Subscribe to DSC Newsletter

Interesting Computational Complexity Question

In my recent article on a new, robust coefficient of correlation and R Squared, I mentioned an algorithm to generate random permutations:

Rudimentary algorithm to generate a random permutation (p(0), p(1), ... , p(n-1))

For k=0 to n-1, do:

  • Step 1. Generate p(k) as a random number on {0, ... , n-1}
  • Step 2. Repeat Step 1 until p(k) is different from p(0), p(1), ... , p(k-1)


I also asked what is the computational complexity of this algorithm, as I was comparing it with two

Alternate algorithms:

  • Create n random numbers on [0,1], then p(k) is simply the rank of the k-th deviate (k=0, ... , n-1). From a computational complexity point of view, this is equivalent to sorting, and thus it is O(n log n).
  • Use the one-to-one mapping between n-permutations and numbers in 1...n! However, transforming a number into a permutation, using the factorial number representation, is O(n^2).

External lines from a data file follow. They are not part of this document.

(* ===== verification/Lifecycle.v ===== *)
(** * [setup] and [reload]: the life of the plugin ([setup.go] l.47-71 and
      l.136-152)

    [setup] parses the directive, starts the goroutine of [reload] and
    registers two hooks with the server: at startup [v.loadConfig()], at
    shutdown [close(reloadChan)].  The goroutine makes a ticker of the
    reload interval and then loops on a [select]: it returns when
    [reloadChan] is closed and calls [v.loadConfig()] when the ticker has
    ticked.

    A [Plugin] is what these pieces share: the plugin [*v], the channel,
    the point the goroutine has reached, the ticker, whether the process
    still runs, and the log and the trace of the loads.  What happens to it
    is a labelled step relation, [Step]; each rule is one statement of the
    source run by the server ([OnStartup], [OnShutdown]), by the goroutine
    ([NewTicker], [SelectTick], [SelectStop]) or by the run-time ([Tick]).
    The behaviour of the run-time the rules rely on is that of the Go
    documentation: [time.NewTicker] panics when the interval is not
    positive; the channel of a ticker holds one tick, and a tick that finds
    it full is dropped; closing a closed channel panics; a receive from a
    closed channel is ready; a [select] with several ready cases takes any
    of them; a panic that is not recovered ends the process.

    [step] is the relation as a function, to run sequences of events, and
    [Reachable] its closure.  A load is one step here: the writes of
    [loadConfig] are not interleaved with other steps, so the theorems are
    about the runs whose loads do not overlap; [Concurrent] has the same
    system with the writes as steps of their own.

    The theorems: [step] and [Step] agree; the settings never change; the
    configuration in force is that of the last load alone, hence every
    record set is well formed in every reachable state; the loads of the
    goroutine are paced by the ticks; a goroutine that has returned stays
    so and loads nothing; and the behaviours the source does not guard
    against: an interval that is not positive, accepted by [parse], ends
    the process; a second shutdown ends the process; a tick may still be
    served after the shutdown; the ticker goes on ticking after the
    goroutine has returned. *)

From Stdlib Require Import ZArith String Ascii List Lia.
From stdpp Require Import base tactics option list strings gmap.
From S2P Require Import Prelude GoStrings Libs Types Schema Netip DnsName Samples Corefile Fetch Build Loader.
(* ===== verification/Resolver.v ===== *)
(** * The query path: matching a client and resolving a query

    The handler that answers queries is not in [setup.go]; it reads the two
    fields [loadConfig] writes.  This file models it from the
    specification: the matcher of section 4.1 ([match_group]: the first
    group, in the order of the document, one of whose networks contains
    the client) and the resolver of section 4.4 ([resolve]: the group of
    the client, the record set of that name, the record of the normalised
    query name, and the test of the type; anything missing is a decline,
    [None]).

    Its purpose is to state what [loadConfig] means for a client: the
    theorems follow a query through the configuration [loadConfig] builds,
    down to the raw documents, and give the testable properties of section
    8 of the specification for the code of [setup.go]. *)

From Stdlib Require Import ZArith String Ascii List Lia.
From stdpp Require Import base tactics option list strings gmap.
From S2P Require Import Prelude GoStrings Libs Types Schema Netip DnsName Samples Corefile Fetch Build Loader.

(** What a query gets: the lifetime, the type and the value of a record. *)
Record Answer : Type := mkAnswer {
  Answer_TTL : Z;
  Answer_Type : Z;
  Answer_Value : string;
}.

#[global] Instance Answer_eq_dec : EqDecision Answer.
Proof. solve_decision. Defined.

Section resolver.
Context `{!DNSConsts, !NetTypes, !NetLib, !HostLib}.

(** One of the networks of the group contains the address. *)
Definition group_contains (ip : IP) (acl : ClientACL) : bool :=
  existsb (λ n, Contains n ip) (ClientACL_CIDRNets acl).

(** The first group that contains the address. *)
Definition find_group (acls : list ClientACL) (ip : IP) : option ClientACL :=
  List.find (group_contains ip) acls.

(** Section 4.1: the name of the first group that contains the address. *)
Definition match_group (acls : list ClientACL) (ip : IP) : option string :=
  ClientACL_Name <$> find_group acls ip.

(** The answer a record gives to a query of a type: none when the types
    differ or the type of the record is the zero type. *)
Definition answer_of (qtype : Z) (z : Zone) : option Answer :=
  if decide (Zone_Type z = qtype ∧ Zone_Type z ≠ 0%Z)
  then Some {| Answer_TTL := Zone_TTL z; Answer_Type := Zone_Type z;
               Answer_Value := Zone_Value z |}
  else None.

(** Section 4.4: the answer to a query, [None] for a decline. *)
Definition resolve (v : Views) (ip : IP) (qname : string) (qtype : Z)
    : option Answer :=
  view ← match_group (Views_ClientACLs v) ip;
  zones ← Views_ClientZones v !! view;
  z ← Zones_Z zones !! Normalize qname;
  answer_of qtype z.

(** ** The same, on the raw documents *)

(** A raw client one of whose valid prefixes contains the address. *)
Definition raw_contains (ip : IP) (client : RawClientACL) : bool :=
  existsb (λ n, Contains n ip) (valid_nets (RawClientACL_CIDRPrefixes client)).

(** The answer the documents give: the first raw client that contains the
    address, the last raw record set of its name, the last record of the
    normalised name in it. *)
Definition resolve_raw (clients : list RawClientACL) (records : list RawRecord)
    (ip : IP) (qname : string) (qtype : Z) : option Answer :=
  client ← List.find (raw_contains ip) clients;
  r ← last (filter (λ r, RawRecord_Name r = RawClientACL_Name client) records);
  e ← last (filter (λ e, zone_key e = Normalize qname) (RawRecord_Records r));
  answer_of qtype (make_Zone e).

End resolver.

(** ** The matcher *)

Section matcher_facts.
Context `{!DNSConsts, !NetTypes, !NetLib, !HostLib}.
Implicit Types (acl : ClientACL) (acls : list ClientACL) (ip : IP).

Lemma find_group_app acls1 acls2 ip :
  find_group (acls1 ++ acls2) ip =
  match find_group acls1 ip with
  | Some acl => Some acl
  | None => find_group acls2 ip
  end.
Proof.
  unfold find_group. induction acls1 as [|acl acls1 IH]; simpl; [done|].
  by destruct (group_contains ip acl).
Qed.

Lemma find_group_None acls ip :
  find_group acls ip = None ↔ Forall (λ acl, group_contains ip acl = false) acls.
Proof.
  unfold find_group. induction acls as [|acl acls IH]; simpl.
  - split; [constructor|done].
  - rewrite Forall_cons. destruct (group_contains ip acl); [|tauto].
    split; [done|]. by intros [? _].
Qed.

(** The group found is the first that contains the address. *)
Lemma find_group_Some acls ip acl :
  find_group acls ip = Some acl ↔
  ∃ acls1 acls2, acls = acls1 ++ acl :: acls2 ∧
    Forall (λ acl', group_contains ip acl' = false) acls1 ∧
    group_contains ip acl = true.
Proof.
  split.
  - unfold find_group. induction acls as [|acl' acls IH]; simpl; [done|].
    destruct (group_contains ip acl') eqn:Hc.
    + intros [= ->]. by exists [], acls.
    + intros (acls1 & acls2 & -> & Hall & Hin)%IH.
      exists (acl' :: acls1), acls2. by repeat constructor.
  - intros (acls1 & acls2 & -> & Hall%find_group_None & Hin).
    rewrite find_group_app, Hall. unfold find_group. simpl. by rewrite Hin.
Qed.

Lemma group_contains_nil ip name :
  group_contains ip {| ClientACL_Name := name; ClientACL_CIDRNets := [] |} = false.
Proof. done. Qed.

(** The group of a raw client contains what its valid prefixes contain. *)
Lemma group_contains_acl_of ip (client : RawClientACL) :
  group_contains ip (acl_of client) = raw_contains ip client.
Proof. done. Qed.

Lemma find_group_acl_of (clients : list RawClientACL) ip :
  find_group (acl_of <$> clients) ip = acl_of <$> List.find (raw_contains ip) clients.
Proof.
  unfold find_group. induction clients as [|client clients IH]; simpl; [done|].
  rewrite group_contains_acl_of. by destruct (raw_contains ip client).
Qed.

End matcher_facts.

(** ** A query through the configuration [loadConfig] builds *)

Section resolver_facts.
Context `{!DNSConsts, !NetTypes, !NetLib, !HostLib}.
Implicit Types (ip : IP) (e : RawRecordEntry) (qname : string) (qtype : Z).

(** [resolve] on a configuration built of two documents. *)
Lemma resolve_with_config v (clients : list RawClientACL) (records : list RawRecord)
    ip qname qtype :
  resolve (with_config v (acl_of <$> clients) (build_ClientZones records))
    ip qname qtype =
  resolve_raw clients records ip qname qtype.
Proof.
  unfold resolve, resolve_raw, match_group. simpl. rewrite find_group_acl_of.
  destruct (List.find _ clients) as [client|]; simpl; [|done].
  rewrite build_ClientZones_lookup. destruct (last _) as [r|]; simpl; [|done].
  rewrite build_Zones_lookup. by destruct (last _).
Qed.

Lemma answer_of_Some qtype z a :
  answer_of qtype z = Some a →
  Answer_Type a = qtype ∧ qtype ≠ 0%Z ∧ Zone_Type z = qtype ∧
  Answer_TTL a = Zone_TTL z ∧ Answer_Value a = Zone_Value z.
Proof.
  unfold answer_of. case_decide as Ht; [|done]. destruct Ht as [<- ?].
  by intros [= <-].
Qed.

Lemma resolve_raw_no_client clients records ip qname qtype :
  Forall (λ c, raw_contains ip c = false) clients →
  resolve_raw clients records ip qname qtype = None.
Proof.
  intros Hall. unfold resolve_raw.
  destruct (List.find _ clients) as [client|] eqn:Hfind; [|done].
  apply find_some in Hfind as [Hin%list_elem_of_In Hc].
  eapply Forall_forall in Hall; [|done]. congruence.
Qed.

End resolver_facts.

Section resolver_properties.
Context `{!SchemaConsts, !DNSConsts, !NetTypes, !NetLib, !HostLib, !HTTPTypes, !HTTPLib}.
Context `{!Decoder (list RawClientACL), !Decoder (list RawRecord)}.
Implicit Types (w : World) (v : Views) (ip : IP) (qname : string) (qtype : Z).

(** C4. What a client gets after a load is what the documents say: the
    answer of the resolver on the configuration [loadConfig] leaves is the
    record of the last raw record of the normalised query name, in the last
    record set named as the first raw client whose valid prefixes contain
    the client. *)
Theorem resolve_loadConfig w v ip qname qtype :
  resolve (loaded_views (loadConfig w v)) ip qname qtype =
  resolve_raw (fetch_out (client_fetch w v)) (fetch_out (record_fetch w v))
    ip qname qtype.
Proof. rewrite loadConfig_views. apply resolve_with_config. Qed.

(** C24. The order of the client document decides between groups: the
    client is matched to the first raw client one of whose valid prefixes
    contains it, whatever groups follow. *)
Theorem match_group_first (cs1 cs2 : list RawClientACL) c log ip :
  Forall (λ c', raw_contains ip c' = false) cs1 →
  raw_contains ip c = true →
  match_group (build_ClientACLs (cs1 ++ c :: cs2) log).1 ip =
  Some (RawClientACL_Name c).
Proof.
  intros Hcs1 Hc. rewrite build_ClientACLs_spec. unfold match_group. simpl.
  rewrite find_group_acl_of.
  replace (List.find _ _) with (Some c); [done|]. symmetry.
  induction Hcs1 as [|c' cs1 Hc' _ IH]; simpl; [by rewrite Hc|by rewrite Hc'].
Qed.

(** A client in no group is declined whatever it asks. *)
Theorem resolve_no_group w v ip qname qtype :
  Forall (λ c, raw_contains ip c = false) (fetch_out (client_fetch w v)) →
  resolve (loaded_views (loadConfig w v)) ip qname qtype = None.
Proof.
  intros Hall. rewrite loadConfig_views, resolve_with_config.
  by apply resolve_raw_no_client.
Qed.

(** C35. After a load whose client source could not be read, every query
    of every client is declined, whatever the plugin answered before. *)
Theorem resolve_after_failed_load w v e ip qname qtype :
  unreachable w (Views_ClientSchema v) (Views_Client v) e →
  resolve (loaded_views (loadConfig w v)) ip qname qtype = None.
Proof.
  intros Hun. rewrite loadConfig_views, resolve_with_config. unfold client_fetch.
  by destruct (fetch_unreachable (A:=list RawClientACL) w _ _ [] None e Hun)
    as [-> _].
Qed.

(** A record of a type that is none of A, AAAA, CNAME and TXT answers
    no query, of any type. *)
Theorem unknown_type_never_answers (e : RawRecordEntry) qtype :
  ToUpper (RawRecordEntry_Type e) ∉ ["A"; "AAAA"; "CNAME"; "TXT"] →
  answer_of qtype (make_Zone e) = None.
Proof.
  intros Ht%rrtype_of_zero. unfold answer_of. case_decide as Hz; [|done].
  by destruct Hz as [_ []].
Qed.

End resolver_properties.

(** ** With the names of [DnsName] and the networks of [Netip] *)

Section names_properties.
Context `{!DNSConsts}.

(** C25. A record entered under a name, in any case and with or without the
    trailing dot, is the one a query for the upper-case name with the
    trailing dot finds, when no later record has that name. *)
Theorem record_round_trip view (es : list RawRecordEntry) e n :
  IsFqdn n = false →
  ToLower (RawRecordEntry_Name e) = ToLower n ∨
    ToLower (RawRecordEntry_Name e) = ToLower (n +:+ ".") →
  Zones_Z (build_Zones (mkRawRecord view (es ++ [e])))
    !! Normalize (ToUpper n +:+ ".") = Some (make_Zone e).
Proof.
  intros Hn Hspelling. rewrite build_Zones_lookup. simpl.
  rewrite last_filter_middle; [done| |done]. unfold zone_key. simpl.
  by rewrite Normalize_name_query, (Normalize_name_spelling n).
Qed.

End names_properties.

(** The clients of the scenario of the specification. *)
Definition client_internal : IP := IPv4 10 5 5 5.
Definition client_external : IP := IPv4 198 51 100 1.

(** The scenario of section 8 of the specification, through
    [loadConfig]: the client of the internal network gets the internal
    address of the host, the other client the public one, each with the
    lifetime of the document; a name the document does not have, and a
    type the record does not have, are declined. *)
Example scenario_of_the_specification :
  resolve loaded_ex client_internal "host.example.com" TypeA =
    Some {| Answer_TTL := 300; Answer_Type := TypeA; Answer_Value := "10.1.2.3." |} ∧
  resolve loaded_ex client_external "host.example.com" TypeA =
    Some {| Answer_TTL := 300; Answer_Type := TypeA; Answer_Value := "203.0.113.9." |} ∧
  resolve loaded_ex client_internal "nope.example.com" TypeA = None ∧
  resolve loaded_ex client_external "nope.example.com" TypeA = None ∧
  resolve loaded_ex client_internal "host.example.com" TypeAAAA = None.
Proof. vm_compute. done. Qed.

(** Of two records of a name the later is the only one: the address of the
    host is lost to the record that follows it. *)
Example resolve_ex_single_type :
  resolve_raw clients_doc records_doc_twice client_internal "host.example.com" TypeA = None ∧
  resolve_raw clients_doc records_doc_twice client_internal "host.example.com" TypeAAAA =
    Some {| Answer_TTL := 60; Answer_Type := TypeAAAA; Answer_Value := "fd00::1." |}.
Proof. vm_compute. done. Qed.

(** The value of a record is normalised as a name is, whatever its type. *)
Example make_Zone_ex_txt :
  Zone_Value (make_Zone (mkRawRecordEntry "example.com" 60 "TXT" "v=spf1 include:Example.COM -All")) =
  "v=spf1 include:example.com -all.".
Proof. vm_compute. reflexivity. Qed.

Lemma match_group_first_witness :
  match_group (build_ClientACLs ([] ++ clients_doc) []).1 client_internal = Some "internal".
Proof.
  exact (match_group_first [] (drop 1 clients_doc)
    (mkRawClientACL "internal" ["10.0.0.0/8"]) [] client_internal
    (Forall_nil_2 _) eq_refl).
Defined.

Lemma resolve_no_group_witness :
  resolve (loaded_views (loadConfig world_cut settings_ex)) client_external
    "host.example.com" TypeA = None.
Proof.
  apply resolve_no_group. compute_done.
Defined.

Lemma resolve_after_failed_load_witness :
  resolve (loaded_views (loadConfig world_down loaded_ex)) client_internal
    "host.example.com" TypeA = None.
Proof.
  apply (resolve_after_failed_load world_down loaded_ex
    "open clients.yaml: no such file or directory"). by left.
Defined.

Lemma unknown_type_never_answers_witness :
  answer_of 15 (make_Zone (mkRawRecordEntry "mail.example.com" 60 "MX" "mx.example.com")) = None.
Proof. apply unknown_type_never_answers. vm_compute. set_solver. Defined.

Lemma record_round_trip_witness :
  Zones_Z (build_Zones (mkRawRecord "internal"
    ([] ++ [mkRawRecordEntry "Www.Example.com." 300 "A" "10.0.0.1"])))
    !! Normalize ("WWW.EXAMPLE.COM" +:+ ".") =
  Some (make_Zone (mkRawRecordEntry "Www.Example.com." 300 "A" "10.0.0.1")).
Proof.
  apply (record_round_trip "internal" [] _ "www.example.com"); [reflexivity|].
  by right.
Defined.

You would expect my rudimentary algorithm to be terribly slow. Actually, it might never end, running indefinitely, even just to produce p(1), let alone p(n-1) which is considerably harder to produce.

Yet it turns out that my rudimentary algorithm is also O(n log n). Proving this fact would actually be a great job interview question. Here's the outline:

For positive k strictly smaller than n, you can create p(k) either

  • on the first shot with probability L(k,1) = 1 - k/n.
  • on the second shot with probability L(k,2) = (k/n) * (1 - k/n)
  • on the third shot with probability L(k,3) = (k/n)^2 * (1 - k/n)
  • on the fourth shot with probability L(k,4) = (k/n)^3 * (1 - k/n)

etc. Note that the number of shots required might be infinite (with probability 0).

Thus, on average, you need M(k) = SUM{ j * L(k,j) } = n/(n-k) shots to create p(k), where the sum is over all positive integers j = 0, 1, 2... The total number of operations is thus (on average) SUM{M(k)} = n * {1 +1/2 + 1/3 + ... + 1/n}, where the sum is on k=0,1,...,n-1. This turns out to be O(n log n). Note that in terms of data structure, we need an auxiliary array A of size n, initialized to 0. When p(k) is created (in the last, successful shot at iteration k), we update A as follows: A[p(k)]=1. This array is used to check if  p(k) is different from p(0), p(1), ... , p(k-1), or in other words, if A[p(k)]=0.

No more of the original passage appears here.